In general quantitation is appropriate and well described (although as noted above the origin of the samples scored is not shown e.g. all H9, or all UM63-1, or a mixture? 8 weeks or 15 weeks?) e.g. cell height of airway epithelium Figure 2B.

Thank you for pointing out this detail. We have now explicitly clarified which transplants were used for all analyses. In general, all analyses are carried out with UM63-1 at 8 weeks, unless otherwise noted. We chose to use this data because we had the largest transplant cohort from this cell line and felt that the increased sample size would yield more powerful quantitative data.

However, the quantitation of the secretory cell phenotype is missing (Figure 3). It may be difficult to quantitate accurately due to the low numbers of these cell types in the human airways. At the very least the numbers of samples in which CC10+, MUC5AC+ and PLUNC+ cells can be identified should be shown.
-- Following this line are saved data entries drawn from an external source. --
(** X9. [validate_metadata]: with [metadata] absent or falsy the only message
    is "Missing metadata section" (tools and timestamp are not looked at);
    with a non-empty metadata object the check is ok exactly when [tools] is
    truthy and the key [timestamp] is there (whatever its value), and each of
    the two messages is returned exactly when its condition fails; a truthy
    metadata that is not an object raises [AttributeError]. *)
Theorem validate_metadata_cases (d : list (string * json)) :
  (lookup "metadata" d = None ->
   validate_metadata (JDict d) = Ok (false, ["Missing metadata section"]))
  /\ (forall v, lookup "metadata" d = Some v -> truthy v = false ->
      validate_metadata (JDict d) = Ok (false, ["Missing metadata section"]))
  /\ (forall md, lookup "metadata" d = Some (JDict md) -> md <> [] ->
      exists ok errors,
        validate_metadata (JDict d) = Ok (ok, errors)
        /\ (ok = true <-> truthy (tools_of md) = true /\ has_key "timestamp" md = true)
        /\ (In "metadata.tools array is empty or missing" errors
            <-> truthy (tools_of md) = false)
        /\ (In "metadata.timestamp is missing" errors
            <-> has_key "timestamp" md = false))
  /\ (forall v, lookup "metadata" d = Some v -> truthy v = true -> is_dict v = false ->
      validate_metadata (JDict d) = Raise AttributeError).
Proof.
  unfold validate_metadata, py_get_d. cbn [bind].
  split; [|split; [|split]].
  - intros ->. reflexivity.
  - intros v -> Hf. rewrite Hf. reflexivity.
  - intros md -> Hne.
    assert (Ht : truthy (JDict md) = true) by (destruct md; [contradiction|reflexivity]).
    rewrite Ht. cbn [negb bind py_in]. fold (tools_of md).
    destruct (truthy (tools_of md)), (has_key "timestamp" md); cbn [negb];
      eexists _, _; (split; [reflexivity|]); cbn;
      repeat split; try tauto; try discriminate;
      intros; intuition discriminate.
  - intros v -> Ht Hd. rewrite Ht. cbn [negb].
    destruct v; try reflexivity. discriminate Hd.
Qed.

Lemma validate_metadata_cases_witness :
  validate_metadata (JDict [("metadata", JNull)])
  = Ok (false, ["Missing metadata section"])
  /\ validate_metadata (JDict [("metadata", JStr "none")]) = Raise AttributeError
  /\ exists ok errors,
       validate_metadata
         (JDict [("metadata", JDict [("tools", JList []); ("timestamp", JNull)])])
       = Ok (ok, errors)
       /\ (In "metadata.tools array is empty or missing" errors
           <-> truthy (tools_of [("tools", JList []); ("timestamp", JNull)]) = false).
Proof.
  split; [|split].
  - apply (proj1 (proj2 (validate_metadata_cases [("metadata", JNull)])) JNull);
      reflexivity.
  - apply (proj2 (proj2 (proj2 (validate_metadata_cases [("metadata", JStr "none")])))
             (JStr "none")); reflexivity.
  - destruct (proj1 (proj2 (proj2 (validate_metadata_cases
                [("metadata", JDict [("tools", JList []); ("timestamp", JNull)])])))
              [("tools", JList []); ("timestamp", JNull)] eq_refl)
      as (ok & errors & Hrun & _ & Htools & _); [discriminate|].
    exists ok, errors. split; [exact Hrun|exact Htools].
Defined.

(** *** What an accepted document looks like *)

Lemma eq_str_true (v : json) (s : string) : eq_str v s = true -> v = JStr s.
Proof.
  destruct v; try discriminate. cbn [eq_str]. intros H.
  apply String.eqb_eq in H. subst. reflexivity.
Qed.

Lemma validate_bom_format_ok (d : list (string * json)) (e : list string) :
  validate_bom_format (JDict d) = Ok (true, e) ->
  lookup "bomFormat" d = Some (JStr "CycloneDX") /\ e = [].
Proof.
  unfold validate_bom_format, py_get, py_get_d. cbn [bind].
  destruct (lookup "bomFormat" d) as [v|]; [|discriminate].
  destruct (truthy v); cbn [negb]; [|discriminate].
  destruct (eq_str v "CycloneDX") eqn:E; cbn [negb]; [|discriminate].
  intros [= <-]. apply eq_str_true in E. subst. split; reflexivity.
Qed.

Lemma validate_spec_version_ok (d : list (string * json)) (e : list string) :
  validate_spec_version (JDict d) = Ok (true, e) ->
  lookup "specVersion" d = Some (JStr "1.6") /\ e = [].
Proof.
  unfold validate_spec_version, py_get, py_get_d. cbn [bind].
  destruct (lookup "specVersion" d) as [v|]; [|discriminate].
  destruct (truthy v); cbn [negb]; [|discriminate].
  destruct (eq_str v "1.6") eqn:E; cbn [negb]; [|discriminate].
  intros [= <-]. apply eq_str_true in E. subst. split; reflexivity.
Qed.

Lemma validate_metadata_ok (d : list (string * json)) (e : list string) :
  validate_metadata (JDict d) = Ok (true, e) ->
  (exists md, lookup "metadata" d = Some (JDict md)
              /\ truthy (tools_of md) = true
              /\ has_key "timestamp" md = true)
  /\ e = [].
Proof.
  unfold validate_metadata, py_get_d. cbn [bind].
  destruct (lookup "metadata" d) as [v|]; [|discriminate].
  destruct (truthy v); cbn [negb]; [|discriminate].
  destruct v as [| | | | | |md]; try discriminate.
  cbn [bind py_in]. fold (tools_of md).
  destruct (truthy (tools_of md)) eqn:Ht; destruct (has_key "timestamp" md) eqn:Hk;
    cbn; try discriminate.
  intros [= <-]. split; [|reflexivity]. exists md. repeat split; assumption.
Qed.

Lemma validate_component_properties_ok (components : json) (msgs : list string) :
  validate_component_properties components = Ok (true, msgs) ->
  Forall warning_text msgs.
Proof.
  unfold validate_component_properties. intros H.
  destruct (py_iter components) as [items|x]; cbn [bind] in H; try discriminate.
  destruct (check_components 0 items ([], [])) as [[errors warnings]|x] eqn:Hc;
    cbn [bind] in H; try discriminate.
  injection H as Hlen <-.
  destruct errors; [|discriminate Hlen]. cbn [app].
  destruct (check_components_messages _ _ _ _ _ _ Hc) as [_ Hw].
  apply Forall_forall. intros w Hin. destruct (Hw w Hin) as [[]|Hw']. exact Hw'.
Qed.

(** X10. A document the schema checker accepts has [bomFormat] equal to
    "CycloneDX" and [specVersion] equal to "1.6", a metadata object with a
    truthy [tools] and a [timestamp] key, and every message returned with the
    ok verdict is a legacy-[crypto] warning. *)
Theorem accepted_document_shape (d : list (string * json)) (msgs : list string) :
  validate_cbom_16 (JDict d) = Ok (true, msgs) ->
  lookup "bomFormat" d = Some (JStr "CycloneDX")
  /\ lookup "specVersion" d = Some (JStr "1.6")
  /\ (exists md, lookup "metadata" d = Some (JDict md)
                 /\ truthy (tools_of md) = true
                 /\ has_key "timestamp" md = true)
  /\ Forall warning_text msgs.
Proof.
  unfold validate_cbom_16. intros H.
  destruct (validate_bom_format (JDict d)) as [[ok1 e1]|x] eqn:H1; cbn [bind] in H;
    try discriminate.
  destruct (validate_spec_version (JDict d)) as [[ok2 e2]|x] eqn:H2; cbn [bind] in H;
    try discriminate.
  destruct (validate_metadata (JDict d)) as [[ok3 e3]|x] eqn:H3; cbn [bind] in H;
    try discriminate.
  destruct (py_get_d (JDict d) "components" (JList [])) as [comps|x]; cbn [bind] in H;
    try discriminate.
  assert (Hall : ok1 = true /\ ok2 = true /\ ok3 = true
                 /\ exists e4, msgs = (((e1 ++ e2) ++ e3) ++ e4)%list
                               /\ Forall warning_text e4).
  { destruct (truthy comps).
    - destruct (validate_component_properties comps) as [[ok4 e4]|x] eqn:H4;
        cbn [bind] in H; try discriminate.
      injection H as Hok <-.
      destruct ok1, ok2, ok3, ok4; try discriminate Hok.
      repeat split. exists e4. split; [reflexivity|].
      exact (validate_component_properties_ok _ _ H4).
    - injection H as Hok <-.
      destruct ok1, ok2, ok3; try discriminate Hok.
      repeat split. exists []. split; [rewrite List.app_nil_r; reflexivity|constructor]. }
  destruct Hall as (-> & -> & -> & e4 & -> & Hw).
  destruct (validate_bom_format_ok _ _ H1) as [Hb ->].
  destruct (validate_spec_version_ok _ _ H2) as [Hv ->].
  destruct (validate_metadata_ok _ _ H3) as [Hm ->].
  repeat split; assumption.
Qed.

Lemma accepted_document_shape_witness :
  validate_cbom_16 DriverFacts.doc_legacy_crypto
  = Ok (true, ["Component 0 (libssl) has .crypto field (should use .properties in 1.6)"])
  /\ Forall warning_text
       ["Component 0 (libssl) has .crypto field (should use .properties in 1.6)"].
Proof.
  split; [reflexivity|].
  apply (accepted_document_shape
           [("bomFormat", JStr "CycloneDX"); ("specVersion", JStr "1.6");
            ("metadata", DriverFacts.metadata_sample);
            ("components",
             JList [JDict [("name", JStr "libssl");
                           ("crypto", JDict [("algorithm", JStr "RSA")])]])]).
  reflexivity.
Defined.

(** *** The verdict on the components *)

(** The component has a [crypto] key. *)
Definition has_crypto (component : json) : bool :=
  match component with
  | JDict cd => has_key "crypto" cd
  | _ => false
  end.

(** [properties] is present and is not an array (null counts). *)
Definition bad_properties (component : json) : bool :=
  match component with
  | JDict cd => match lookup "properties" cd with
                | None | Some (JList _) => false
                | Some _ => true
                end
  | _ => false
  end.

(** Nothing to report on the component: [properties] absent or an array, and
    no "cbom:"-named property without [value]. *)
Definition clean (component : json) : bool :=
  (negb (bad_properties component)
   && forallb (fun p => negb (flagged p)) (props_of component))%bool.

Lemma no_flagged_length (ps : list json) :
  List.length (filter flagged ps) = 0%nat <-> forallb (fun p => negb (flagged p)) ps = true.
Proof.
  induction ps as [|p ps IH]; [split; reflexivity|].
  cbn [filter forallb]. destruct (flagged p); cbn [negb andb List.length].
  - split; discriminate.
  - exact IH.
Qed.

Lemma component_errors_nil (idx : nat) (component : json) :
  component_errors idx component = [] <-> clean component = true.
Proof.
  unfold clean. destruct component as [| | | | | |cd];
    cbn [component_errors bad_properties props_of negb andb forallb];
    try (split; reflexivity).
  destruct (lookup "properties" cd) as [[| | | | |ps|]|];
    cbn [negb andb forallb]; try (split; [discriminate|discriminate]);
    try (split; reflexivity).
  rewrite <- no_flagged_length.
  destruct (List.length (filter flagged ps)); cbn [repeat]; split;
    try reflexivity; discriminate.
Qed.

Lemma all_errors_nil (components : list json) :
  forall idx, all_errors idx components = [] <-> forallb clean components = true.
Proof.
  induction components as [|c rest IH]; intros idx; [split; reflexivity|].
  cbn [all_errors forallb]. rewrite andb_true_iff, <- (IH (S idx)),
    <- (component_errors_nil idx c).
  split.
  - intros E. apply app_eq_nil in E. exact E.
  - intros [-> ->]. reflexivity.
Qed.

Lemma all_errors_text (components : list json) :
  forall (idx : nat) (e : string), In e (all_errors idx components) -> error_text e.
Proof.
  induction components as [|c rest IH]; intros idx e Hin; [destruct Hin|].
  cbn [all_errors] in Hin. apply in_app_or in Hin. destruct Hin as [Hin|Hin];
    [|exact (IH _ _ Hin)].
  destruct c as [| | | | | |cd]; try destruct Hin. cbn [component_errors] in Hin.
  assert (Hone : In e [msg_not_array idx] -> error_text e)
    by (intros [<-|[]]; exists idx; right; reflexivity).
  destruct (lookup "properties" cd) as [[| | | | |ps|]|]; try exact (Hone Hin);
    [|destruct Hin].
  apply repeat_spec in Hin. subst. exists idx. left; reflexivity.
Qed.

Lemma all_warnings_length (components : list json) :
  forall idx,
    List.length (all_warnings idx components) = List.length (filter has_crypto components).
Proof.
  induction components as [|c rest IH]; intros idx; [reflexivity|].
  cbn [all_warnings filter]. rewrite length_app, (IH (S idx)).
  destruct c as [| | | | | |cd]; cbn [component_warnings has_crypto]; try reflexivity.
  destruct (has_key "crypto" cd); reflexivity.
Qed.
This quantitation (number of NKX2.1+ epithelial structures in which CC10+ and MUC5AC+ cells are present) is now included in Figure 2H and Figure 2—source data 1.

Related to this point, how are the fetal airways classified as upper or lower? And in which region of the adult airways are the images of secretory cells shown? e.g. mid-size bro.

We have now added a detailed description of the areas in the lungs from which we took images for both fetal and adult tissues, which can be found in the methods section. Following discussions with Dr. White, our clinical collaborator, for purposes of this manuscript, we are defining upper airways as anything above the terminal bronchioles in the lungs. Given that smaller bronchioles have fewer secretory cells, and given that we did not see evidence for secretory cells in the fetal lung tissue we examined, we confirmed that the fetal lung images we used were from upper airways in which cartilage condensations are present. We feel that this landmark (cartilage) ensures that we are in an area within the upper airway that will eventually give rise to secretory cells.